Я лиру посвятил народу своему…

Некрасов «Элегия», 1874

«…Во мне было всегда два человека – один официальный, вечно бьющийся с жизнью и темными силами, а другой такой, каким создала природа».

Он же в письме к Боткину, 1855


«Вчерашний день, 

часу в шестом…»

Почти у каждого поэта есть образ, доминирующий в стихах.

У Некрасова (см. также статью о нем на с. 1 этого номера) – это кнут и Муза, Муза, иссеченная кнутом.

В 1848 году он напишет:

Вчерашний день, часу 

в шестом

Зашел я на Сенную;

Там били женщину кнутом,

Крестьянку молодую…

Женщин на Сенной кнутом не били с 1845 года (жестокая экзекуция «Уложением о наказаниях» была отменена), но в памяти некогда виденное истязание сидело занозой. И в слове свою Музу, страдающую и гонимую, поэт запечатлеет в образе избиваемой крестьянки.

До Некрасова музы изображались как богини с лирой в руках, либо земными женщинами голубых кровей, прекрасными и эротичными. Он резко нарушил традицию:

…Ни звука из ее груди,

Лишь бич свистал, играя...

И Музе я сказал: «Гляди!

Сестра твоя родная!»

Почти через 30 лет, в 1877 году, предсмертное стихотворение «О, Муза! я у двери гроба!» закончит строками:

Не русский – взглянет без 

любви

На эту бледную, в крови,

Кнутом иссеченную Музу...

Семь мрачных лет России

В 1846 году Некрасов купил захиревший под редакторством Плетнева бывший пушкинский журнал «Современник». И возродил его с помощью Белинского. После смерти «неистового Виссариона» взял в основные сотрудники критиков Чернышевского и Добролюбова и привлек к сотрудничеству лучших писателей своего времени – Тургенева, Гончарова, Толстого. На протяжении (без малого) 20 лет «Современник» высоко держал планку – был лучшим литературным и общественно-политическим ежемесячным журналом в России.

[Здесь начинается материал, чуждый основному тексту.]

(** X9.  A call for a new height whose difficulty string does not parse, or
    names another difficulty than the one stored for the height, returns
    false and still leaves the hash in the table: [check_block] accepts it
    from then on.  The difficulty table is unchanged. *)
Theorem add_checkpoint_rejected_difficulty_keeps_hash (c : checkpoints) (height : Z)
    (h : hash) (difficulty : option Z) :
  m_points c !! height = None ->
  (difficulty = None
   \/ exists stored, m_difficulty_points c !! height = Some stored
                     /\ Some stored <> difficulty) ->
  let c' := {| m_points := <[height := h]> (m_points c);
               m_difficulty_points := m_difficulty_points c |} in
  add_checkpoint c height (Some h) (Some difficulty) = (false, c')
  /\ fst (check_block c' height h) = true.
Proof.
  intros Hnew Hbad c'. split.
  - unfold add_checkpoint. rewrite Hnew.
    rewrite bool_decide_eq_false_2 by (intros [x Hx]; discriminate).
    cbn [andb negb m_points m_difficulty_points].
    destruct difficulty as [d|]; [|reflexivity].
    destruct Hbad as [Hd|(stored & Hd & Hne)]; [discriminate|]. rewrite Hd.
    rewrite bool_decide_eq_true_2 by eauto.
    rewrite bool_decide_eq_false_2 by congruence. reflexivity.
  - unfold check_block, c'. cbn [m_points]. rewrite lookup_insert_eq.
    rewrite bool_decide_eq_true_2 by discriminate. cbn [negb].
    rewrite bool_decide_eq_true_2 by reflexivity. reflexivity.
Qed.

(** A difficulty that does not parse is refused on an empty set, and the
    hash given with it stays at height 10. *)
Lemma add_checkpoint_rejected_difficulty_keeps_hash_witness :
  fst (add_checkpoint empty_checkpoints 10 (Some 5) (Some None)) = false
  /\ m_points (snd (add_checkpoint empty_checkpoints 10 (Some 5) (Some None))) !! 10
     = Some 5.
Proof.
  destruct (add_checkpoint_rejected_difficulty_keeps_hash empty_checkpoints 10 5 None)
    as [Hadd _]; [vm_compute; reflexivity|left; reflexivity|].
  split; [exact (f_equal fst Hadd)|].
  etransitivity; [exact (f_equal (fun r => m_points r.2 !! 10) Hadd)|].
  apply lookup_insert_eq.
Defined.

(** X10.  A call of [add_checkpoint] that returns true leaves
    [get_max_height] at the greater of its former value and the new
    height. *)
Theorem add_checkpoint_raises_max_height (c c' : checkpoints) (height : Z)
    (h : hash) (difficulty : option (option Z)) :
  0 <= height ->
  add_checkpoint c height (Some h) difficulty = (true, c') ->
  get_max_height c' = Z.max (get_max_height c) height.
Proof.
  intros Hpos Hadd. pose proof (add_checkpoint_cases c height (Some h) difficulty) as Hcases.
  cbv beta iota in Hcases.
  assert (Hpoints : m_points c' = <[height := h]> (m_points c)).
  { destruct (m_points c !! height) as [s0|].
    - destruct Hcases as [[_ Hrej]|[_ (ok & dp & Hacc)]]; [congruence|].
      rewrite Hacc in Hadd. inversion Hadd. reflexivity.
    - destruct Hcases as (ok & dp & Hacc). rewrite Hacc in Hadd. inversion Hadd. reflexivity. }
  assert (Hsome : exists top', rbegin_first c' = Some top').
  { destruct (rbegin_first c') as [top'|] eqn:Htop'; [eauto|].
    apply rbegin_first_none in Htop'. rewrite Hpoints in Htop'.
    destruct (insert_non_empty _ _ _ Htop'). }
  destruct Hsome as [top' Htop']. unfold get_max_height. rewrite Htop'.
  destruct (rbegin_first_some _ _ Htop') as [Hin' Hmax']. rewrite Hpoints in Hin', Hmax'.
  assert (Hup : height <= top').
  { apply Hmax'. rewrite lookup_insert_eq. eauto. }
  destruct (rbegin_first c) as [top|] eqn:Htop.
  - destruct (rbegin_first_some _ _ Htop) as [Hin Hmax].
    assert (Hold : top <= top').
    { apply Hmax'. destruct (decide (top = height)) as [->|Hother].
      - rewrite lookup_insert_eq. eauto.
      - rewrite lookup_insert_ne by congruence. exact Hin. }
    destruct (decide (top' = height)) as [Heq|Hother]; [lia|].
    rewrite lookup_insert_ne in Hin' by congruence. specialize (Hmax _ Hin'). lia.
  - apply rbegin_first_none in Htop. rewrite Htop in Hin'.
    destruct (decide (top' = height)) as [->|Hother]; [lia|].
    rewrite lookup_insert_ne, lookup_empty in Hin' by congruence. destruct Hin'; discriminate.
Qed.

(** Adding a checkpoint at height 20 to the sample checkpoints raises the
    greatest height to 20. *)
Lemma add_checkpoint_raises_max_height_witness :
  get_max_height (snd (add_checkpoint sample_checkpoints 20 (Some 5) None))
  = Z.max (get_max_height sample_checkpoints) 20.
Proof.
  apply (add_checkpoint_raises_max_height sample_checkpoints _ 20 5 None); [lia|].
  vm_compute. reflexivity.
Defined.

End CheckpointsFacts.

Module PruneFacts.
Import PruneKnownSpent MapFacts.

Section WithDatabase.
Context `{Database}.

(** What one iteration can add to the list of prune calls. *)
Lemma prune_entry_calls dry_run st amount spent_count :
  prune_calls (prune_entry dry_run st (amount, spent_count)) = prune_calls st
  \/ (prune_calls (prune_entry dry_run st (amount, spent_count))
        = prune_calls st ++ [(amount, db st)]
      /\ dry_run = false /\ amount <> 0
      /\ is_valid_decomposed_amount amount = false
      /\ get_num_outputs (db st) amount = spent_count).
Proof.
  unfold prune_entry.
  destruct (amount =? 0) eqn:Hz; cbn [orb]; [left; reflexivity|].
  destruct (is_valid_decomposed_amount amount) eqn:Hd; [left; reflexivity|].
  destruct (get_num_outputs (db st) amount >? spent_count) eqn:Hgt; [left; reflexivity|].
  destruct (get_num_outputs (db st) amount <? spent_count) eqn:Hlt; [left; reflexivity|].
  destruct dry_run; cbn [negb]; [left; reflexivity|].
  right. cbn. repeat split; try reflexivity; lia.
Qed.

Lemma prune_calls_fold dry_run known : forall st amount d',
  In (amount, d') (prune_calls (fold_left (prune_entry dry_run) known st)) ->
  In (amount, d') (prune_calls st)
  \/ (dry_run = false /\ amount <> 0
      /\ is_valid_decomposed_amount amount = false
      /\ exists spent_count,
           In (amount, spent_count) known /\ get_num_outputs d' amount = spent_count).
Proof.
  induction known as [|[a s] rest IH]; intros st amount d' Hin; cbn [fold_left] in Hin.
  - left; exact Hin.
  - destruct (IH _ _ _ Hin) as [Hold | (Hdry & Hnz & Hdec & spent & Hmem & Hcnt)].
    + destruct (prune_entry_calls dry_run st a s) as [Hsame | (Hadd & Hdry & Hnz & Hdec & Hcnt)].
      * left. rewrite <- Hsame. exact Hold.
      * rewrite Hadd in Hold. apply in_app_or in Hold as [Hold | Hnew].
        -- left; exact Hold.
        -- right. destruct Hnew as [Heq | []]. inversion Heq; subst.
           repeat split; try assumption. exists (get_num_outputs (db st) amount).
           split; [left; reflexivity | reflexivity].
    + right. repeat split; try assumption. exists spent. split; [right|]; assumption.
Qed.

(** An entry whose spent count exceeds the stored count never reaches
    [prune_outputs], eligible or not. *)
Lemma prune_entry_overspent dry_run st amount spent_count :
  get_num_outputs (db st) amount < spent_count ->
  db (prune_entry dry_run st (amount, spent_count)) = db st
  /\ prune_calls (prune_entry dry_run st (amount, spent_count)) = prune_calls st.
Proof.
  intros Hlt. unfold prune_entry.
  destruct ((amount =? 0) || is_valid_decomposed_amount amount); [split; reflexivity|].
  destruct (get_num_outputs (db st) amount >? spent_count) eqn:Hgt; [lia|].
  destruct (get_num_outputs (db st) amount <? spent_count) eqn:Hlt'; [split; reflexivity|lia].
Qed.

После французской революции 1848 года «темная семилетняя ночь пала на Россию» (Герцен). И сразу же усилилась борьба со Словом. Потому что в российском государстве с незапамятных времен больше всего боялись слова – литераторов преследовали, сажали в тюрьмы, отправляли в ссылку. Анненков по приезде из Парижа в октябре 1848 года записывает: «…состояние Петербурга представляется необычайным: страх правительства перед революцией, террор внутри, предводимый самим страхом, преследование печати, усиление полиции, подозрительность, репрессивные меры без нужды и без границ… борьба между обскурантизмом и просвещением и ожидание войны. Салтыков уже сидит в крепости за свою повесть («Запутанное дело». – Г.Е.)... На сцену выступает Бутурлин (секретный цензурный комитет, наделенный особыми полномочиями, возглавил известный противник вольномыслия граф Бутурлин. – Г.Е.) с ненавистью к слову, мысли и свободе, проповедью безграничного послушания, молчания, дисциплины. Необычайные теории воспитания закладывают первые камни для тяжелого извращения умов, характеров и натур…» (пишу и думаю, Россия что – вечно обречена двигаться по замкнутому кругу и наступать на одни и те же грабли?)

Из петербургского безумия будущий пушкинист предпочел эмигрировать… в деревню. В собственное имение.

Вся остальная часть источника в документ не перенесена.